Dona Aládia e uma neta (Arquivo JRS)

                Dona Laurentina, caiçara da praia da Fortaleza, nos criou conforme foi criada. Ao chegar o mês de agosto, ele constantemente nos alertava para evitar os cachorros, sobretudo quando estivessem em ajuntamento, no cio. “Eles ficam com raiva, mordem e podem estar loucos. Passem longe da cachorrada”. A gente, de tanto escutar, ficava atento, sempre cismado com os cães do lugar, mas nunca soubemos de alguém, nas proximidades, que houvesse passado pela situação alarmada nessa época. Naquele tempo não tinha vacinação aos bichos. As poucas disponíveis ao longo do ano eram para as crianças.

                Mamãe dizia que eram os morcegos que deixavam os cachorros loucos, que transmitiam a doença. Onde morávamos, era comum os ataques de morcegos. Eles chupavam o sangue da criação (galinha, pato, porco...), mas também chupavam sangue humano. As casas não eram forradas; eles sempre descobriam brechas para adentrar na madrugada e atacar. Geralmente era no dedão do pé o ponto de sugamento do nosso precioso sangue. Ninguém sentia, pois eles têm uma espécie de anestésico local. Somente no dia seguinte, vendo o sangue seco, a pessoa sabia que tinha sido vítima de morcego. Papai, uma das vítima deles, nos contou como foi. Na nossa casa nunca apareceu desses morcegos. Acho que eles se contentavam com os bichos que criávamos. Dava dó ver o galo com crista ensanguentada. De vez em quando alguém tinha um bicho de estimação morto de tanto ser sugado. Apenas os morcegos que gostavam de frutas se esbaldavam na nossa moradia. O motivo? Era porque havia um canto reservado para os cachos de banana que iam amadurecendo para o nosso uso diário. Eles não eram nossa preocupação porque só iam nas frutas. Dormíamos sem que seus voos, chiados e silvos nos atrapalhassem.

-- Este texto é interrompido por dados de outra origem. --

(** [ar8030_chunk_stream_read] on the link's socket, whichever it is now. *)
Definition ground_stream_read (fuel : nat) : Gr (option read_result) := fun s =>
  let '(g, w) := s in
  match stream_read_loop (fun w cap => bb_socket_read (lk_sockfd (g_link g)) cap STREAM_READ_TIMEOUT_MS w) (fun w => (stop_flag w).1)
          fuel (g_stream g) w AR8030_CHUNK_MAX_PAYLOAD with
  | Some (res, st, w) => (Some res, (g <| g_stream := st |>, w))
  | None => (None, s)
  end.

(** A chunk, handled with the time it came; a sidecar datagram goes to its
    subscribers. *)
Definition ground_chunk (h : chunk_hdr) (payload : list Z) : Gr unit :=
  now_us ← genv clock_sync_now_us;
  fd ← gget g_sidecar_fd;
  rx ← gget g_rx;
  let '(dests, rx) := rx_chunk (ga_timing_sei args) now_us (h, payload) rx in
  gupd (fun g => g <| g_rx := rx |>) ;;
  mfor (fun to => genv (modify (sendto fd payload to))) dests.

Definition ground_turn (fuel : nat) : Gr turn :=
  other_threads ;;
  stop ← genv stop_flag;
  if (stop : bool) then mret Leave
  else
    t ← ground_health fuel;
    match t with
    | Go_on =>
        r ← ground_stream_read fuel;
        match r with
        | None => mret Fuel_out
        | Some (Read_chunk h payload) => ground_chunk h payload ;; mret Go_on
        | Some _ => mret Go_on
        end
    | t => mret t
    end.

Fixpoint ground_turns (fuel n : nat) : Gr turn :=
  match n with
  | O => mret Go_on
  | S n =>
      t ← ground_turn fuel;
      match t with
      | Go_on => ground_turns fuel n
      | t => mret t
      end
  end.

                Muito tempo depois da minha infância, em mês assim, de agosto, me acomodei num banquinho na calçada, com a dona Aládia, do seo Nhô, na Estufa. A mãe dela, gente dos Amorim, era prima da vovó Martinha. Na prosa veio o mesmo cuidado da mamãe: “Você que é muito andejo, vai por aí tudo, não se descuide porque estamos no mês de cachorro louco”. Quando eu falei que não me preocupava mais com isso pelo motivo de nunca ver um caso sequer de alguém atacado pela loucura dos cachorros, ela deu esta informação: “Ah é?!? Peça para a vossa avó contar do tio Jango, do Ingá. Ele morreu no mato, depois de matar o próprio cachorro. Sentiu que a loucura também atacava ele, mas não queria arriscar a vida da família, causar sofrimento. Preferiu ir longe. Foi achado numa grota, com a boca cheia de espuma, já fedendo. Coitado dele”.

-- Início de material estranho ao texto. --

(* ===== verification/AudioRx.v ===== *)
(** [audio_rx/main.c]: the ground side of the audio path, the whole program -
    chunks off the data socket are put together again and every frame leaves
    as one UDP datagram.  Printing aside, every statement is here. *)

From Stdlib Require Import String.
From S2P Require Import Prelude Double CtrlMsg ChunkHdr Chunker Reassembly ChunkStream Link Os Monad LcText CtlArgs AudioTx.
#[local] Open Scope Z_scope.

(** ** Arguments *)

Definition DEFAULT_TARGET_HOST : list Z := chars "127.0.0.1".
Definition DEFAULT_TARGET_PORT : Z := 5600.
Definition DEFAULT_REASSEMBLY_MAX : Z := 16 * 1024.
Definition STREAM_READ_TIMEOUT_MS : Z := 200.
Definition STREAM_BUF_CHUNKS : Z := 4.

(** [struct audio_rx_args], less the daemon's address and [verbose]. *)
Record audio_rx_args := mk_rxargs { ra_bb_port : Z; ra_target_host : list Z; ra_target_port : Z; ra_reassembly_max : Z }.
#[export] Instance eta_audio_rx_args : Eta audio_rx_args := fun a =>
  mk_rxargs (ra_bb_port a) (ra_target_host a) (ra_target_port a) (ra_reassembly_max a).

Definition rx_default_args : audio_rx_args := mk_rxargs DEFAULT_BB_PORT DEFAULT_TARGET_HOST DEFAULT_TARGET_PORT DEFAULT_REASSEMBLY_MAX.

Definition rx_take_option (o : Z * list Z) (a : audio_rx_args) : option audio_rx_args :=
  let '(opt, optarg) := o in
  if opt =? 0x64 then Some a
  else if opt =? 0x6f then Some (a <| ra_bb_port := atoi optarg |>)
  else if opt =? 0x48 then Some (a <| ra_target_host := optarg |>)
  else if opt =? 0x70 then Some (a <| ra_target_port := atoi optarg |>)
  else if opt =? 0x62 then Some (a <| ra_reassembly_max := u32 (strtoul 10 optarg) |>)
  else if opt =? 0x76 then Some a
  else None.

Definition rx_parse_args (argv : list (list Z)) : option audio_rx_args :=
  '(opts, _) ← getopt_all (chars "d:o:H:p:b:vh") argv;
  fold_left (fun a o => a ← a; rx_take_option o a) opts (Some rx_default_args).

Section audio_rx.
Context {W : Type} {HO : ProgramOs W} {HL : LinkSdk W} {HR : GroundOs W}.

(** ** The loop *)

(** What [main] carries through it; [BB_SLOT_AP] is a number of the SDK's. *)
Record audio_rx := mk_ar {
  ar_link : link; ar_stream : stream; ar_reasm : reasm; ar_udp_packets_sent : Z; ar_udp_bytes_sent : Z; ar_last_health_s : double
}.
#[export] Instance eta_audio_rx : Eta audio_rx := fun s =>
  mk_ar (ar_link s) (ar_stream s) (ar_reasm s) (ar_udp_packets_sent s) (ar_udp_bytes_sent s) (ar_last_health_s s).

Context (BB_SLOT_AP : Z).
#[local] Abbreviation Ar := (M (audio_rx * W)).
Definition arenv {A} (m : M W A) : Ar A := lift snd (fun w s => (s.1, w)) m.
Definition arget {A} (f : audio_rx -> A) : Ar A := gets (fun s => f s.1).
Definition arupd (f : audio_rx -> audio_rx) : Ar unit := modify (fun s => (f s.1, s.2)).

Definition audio_rx_reconnect (fuel : nat) (args : audio_rx_args) : Ar turn :=
  l ← arget ar_link;
  r ← arenv (fun w => match ar8030_link_reconnect_retry fuel l RETRY_MS w with
                      | Some (ret, l, w) => (Some (ret, l), w)
                      | None => (None, w)
                      end);
  match r with
  | None => mret Fuel_out
  | Some (ret, l) =>
      arupd (fun x => x <| ar_link := l |>) ;;
      if negb (ret =? 0) then mret Leave
      else
        '(ret, l) ← arenv (audio_open_socket BB_SLOT_AP (ra_bb_port args) l);
        arupd (fun x => x <| ar_link := l |>) ;;
        mret (if negb (ret =? 0) then Leave else Go_on)
  end.

Definition audio_rx_health (fuel : nat) (args : audio_rx_args) : Ar turn :=
  now ← arenv now_monotonic_s;
  last ← arget ar_last_health_s;
  if (now - last >=? DAEMON_HEALTH_CHECK_INTERVAL_S)%D then
    arupd (fun x => x <| ar_last_health_s := now |>) ;;
    l ← arget ar_link;
    alive ← arenv (ar8030_link_is_alive l);
    if (alive : bool) then mret Go_on else audio_rx_reconnect fuel args
  else mret Go_on.

(** [ar8030_chunk_stream_read] on the link's socket, whichever it is now. *)
Definition audio_stream_read (fuel : nat) : Ar (option read_result) := fun s =>
  let '(x, w) := s in
  match stream_read_loop (fun w cap => bb_socket_read (lk_sockfd (ar_link x)) cap STREAM_READ_TIMEOUT_MS w) (fun w => (stop_flag w).1)
          fuel (ar_stream x) w AR8030_CHUNK_MAX_PAYLOAD with
  | Some (res, st, w) => (Some res, (x <| ar_stream := st |>, w))
  | None => (None, s)
  end.

(** A chunk; a complete frame is a datagram. *)
Definition audio_rx_chunk (udp_fd : Z) (h : chunk_hdr) (payload : list Z) : Ar unit :=
  r ← arget ar_reasm;
  let '(complete, r) := ar8030_reassembly_feed r h payload in
  arupd (fun x => x <| ar_reasm := r |>) ;;
  when (negb (complete =? 0))
    (sent ← arenv (send udp_fd (r_buf r));
     when (0 <? sent)
       (arupd (fun x => x <| ar_udp_packets_sent := u64 (ar_udp_packets_sent x + 1) |>
                          <| ar_udp_bytes_sent := u64 (ar_udp_bytes_sent x + sent) |>)) ;;
     arupd (fun x => x <| ar_reasm := ar8030_reassembly_reset r |>)).

Definition audio_rx_turn (fuel : nat) (args : audio_rx_args) (udp_fd : Z) : Ar turn :=
  stop ← arenv stop_flag;
  if (stop : bool) then mret Leave
  else
    t ← audio_rx_health fuel args;
    match t with
    | Go_on =>
        r ← audio_stream_read fuel;
        match r with
        | None => mret Fuel_out
        | Some (Read_chunk h payload) => audio_rx_chunk udp_fd h payload ;; mret Go_on
        | Some _ => mret Go_on
        end
    | t => mret t
    end.

Fixpoint audio_rx_turns (fuel n : nat) (args : audio_rx_args) (udp_fd : Z) : Ar turn :=
  match n with
  | O => mret Go_on
  | S n =>
      t ← audio_rx_turn fuel args udp_fd;
      match t with
      | Go_on => audio_rx_turns fuel n args udp_fd
      | t => mret t
      end
  end.

(** ** [main] *)

Definition stream_buf_cap : Z := u32 (STREAM_BUF_CHUNKS * (AR8030_CHUNK_HDR_SIZE + AR8030_CHUNK_MAX_PAYLOAD)).

(** With both sockets open: the buffers, the loop and the end. *)
Definition audio_rx_run (fuel : nat) (args : audio_rx_args) (udp_fd : Z) (l : link) : M W (option Z) :=
  reasm_buf ← malloc (ra_reassembly_max args);
  match reasm_buf with
  | None => modify (close_udp udp_fd) ;; _ ← ar8030_link_close l; mret (Some 1)
  | Some _ =>
      stream_buf ← malloc stream_buf_cap;
      payload_buf ← malloc AR8030_CHUNK_MAX_PAYLOAD;
      match stream_buf, payload_buf with
      | Some _, Some _ =>
          now ← now_monotonic_s;
          '(t, l) ← (fun w => let '(t, (x, w)) := audio_rx_turns fuel fuel args udp_fd
                                                   (mk_ar l (ar8030_chunk_stream_init stream_buf_cap)
                                                      (ar8030_reassembly_init (ra_reassembly_max args)) 0 0 now, w) in
                              ((t, ar_link x), w));
          match t with
          | Leave =>
              modify (free stream_buf) ;; modify (free payload_buf) ;; modify (free reasm_buf) ;;
              modify (close_udp udp_fd) ;; _ ← ar8030_link_close l; mret (Some 0)
          | _ => mret None
          end
      | _, _ =>
          modify (free stream_buf) ;; modify (free payload_buf) ;; modify (free reasm_buf) ;;
          modify (close_udp udp_fd) ;; _ ← ar8030_link_close l; mret (Some 1)
      end
  end.

Definition audio_rx_main (fuel : nat) (argv : list (list Z)) : M W (option Z) :=
  match rx_parse_args argv with
  | None => mret (Some 1)
  | Some args =>
      r ← (fun w => match ar8030_link_connect_retry fuel RETRY_MS w with
                    | Some (ret, l, w) => (Some (ret, l), w)
                    | None => (None, w)
                    end);
      match r with
      | None => mret None
      | Some (ret, l) =>
          if negb (ret =? 0) then mret (Some 0)
          else
            '(ret, l) ← audio_open_socket BB_SLOT_AP (ra_bb_port args) l;
            if negb (ret =? 0) then _ ← ar8030_link_close l; mret (Some 1)
            else
              udp_fd ← open_udp_target (ra_target_host args) (ra_target_port args);
              if udp_fd <? 0 then _ ← ar8030_link_close l; mret (Some 1)
              else audio_rx_run fuel args udp_fd l
      end
  end.
End audio_rx.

               Até hoje, tio Jango foi o único caso (que fiquei sabendo) de loucura transmitida por cachorro. Então, na tradição da saudosa mamãe, da dona Aládia e de tantas outras, recomendo: cuidado com o mês de cachorro louco!

terça-feira, 11 de agosto de 2020

MÃES DA PESCARIA

Mamãe em Santos (Arquivo JRS)


Luzita e Gertrudes (Arquivo JRS)

O poeta do alto do morro do Cambury, Santiago Bernardes, na poesia abaixo, consegue dizer umas particularidades especiais das mulheres caiçaras, principalmente daquelas que viviam e ainda vivem no regime da pesca. Nós teríamos que passar muito tempo buscando as melhores palavras que ele apresenta em instantes de inspiração. Salve a arte que nos permite enfrentar as verdades! Grande Santiago!



Nas madrugadas de vento grande e de grandes ventos, 

as mulheres é que sabiam mais do mar do que os homens, 
menos apenas do que os peixes.


Elas sabiam costurar os caminhos na água para os barcos voltarem. 

Com palavras e silêncios, 
elas sabiam convencer as ondas a parar. 

Sabiam que as águas têm sede de almas às vezes e pelas almas dos 
filhos ofereciam as delas no lugar”.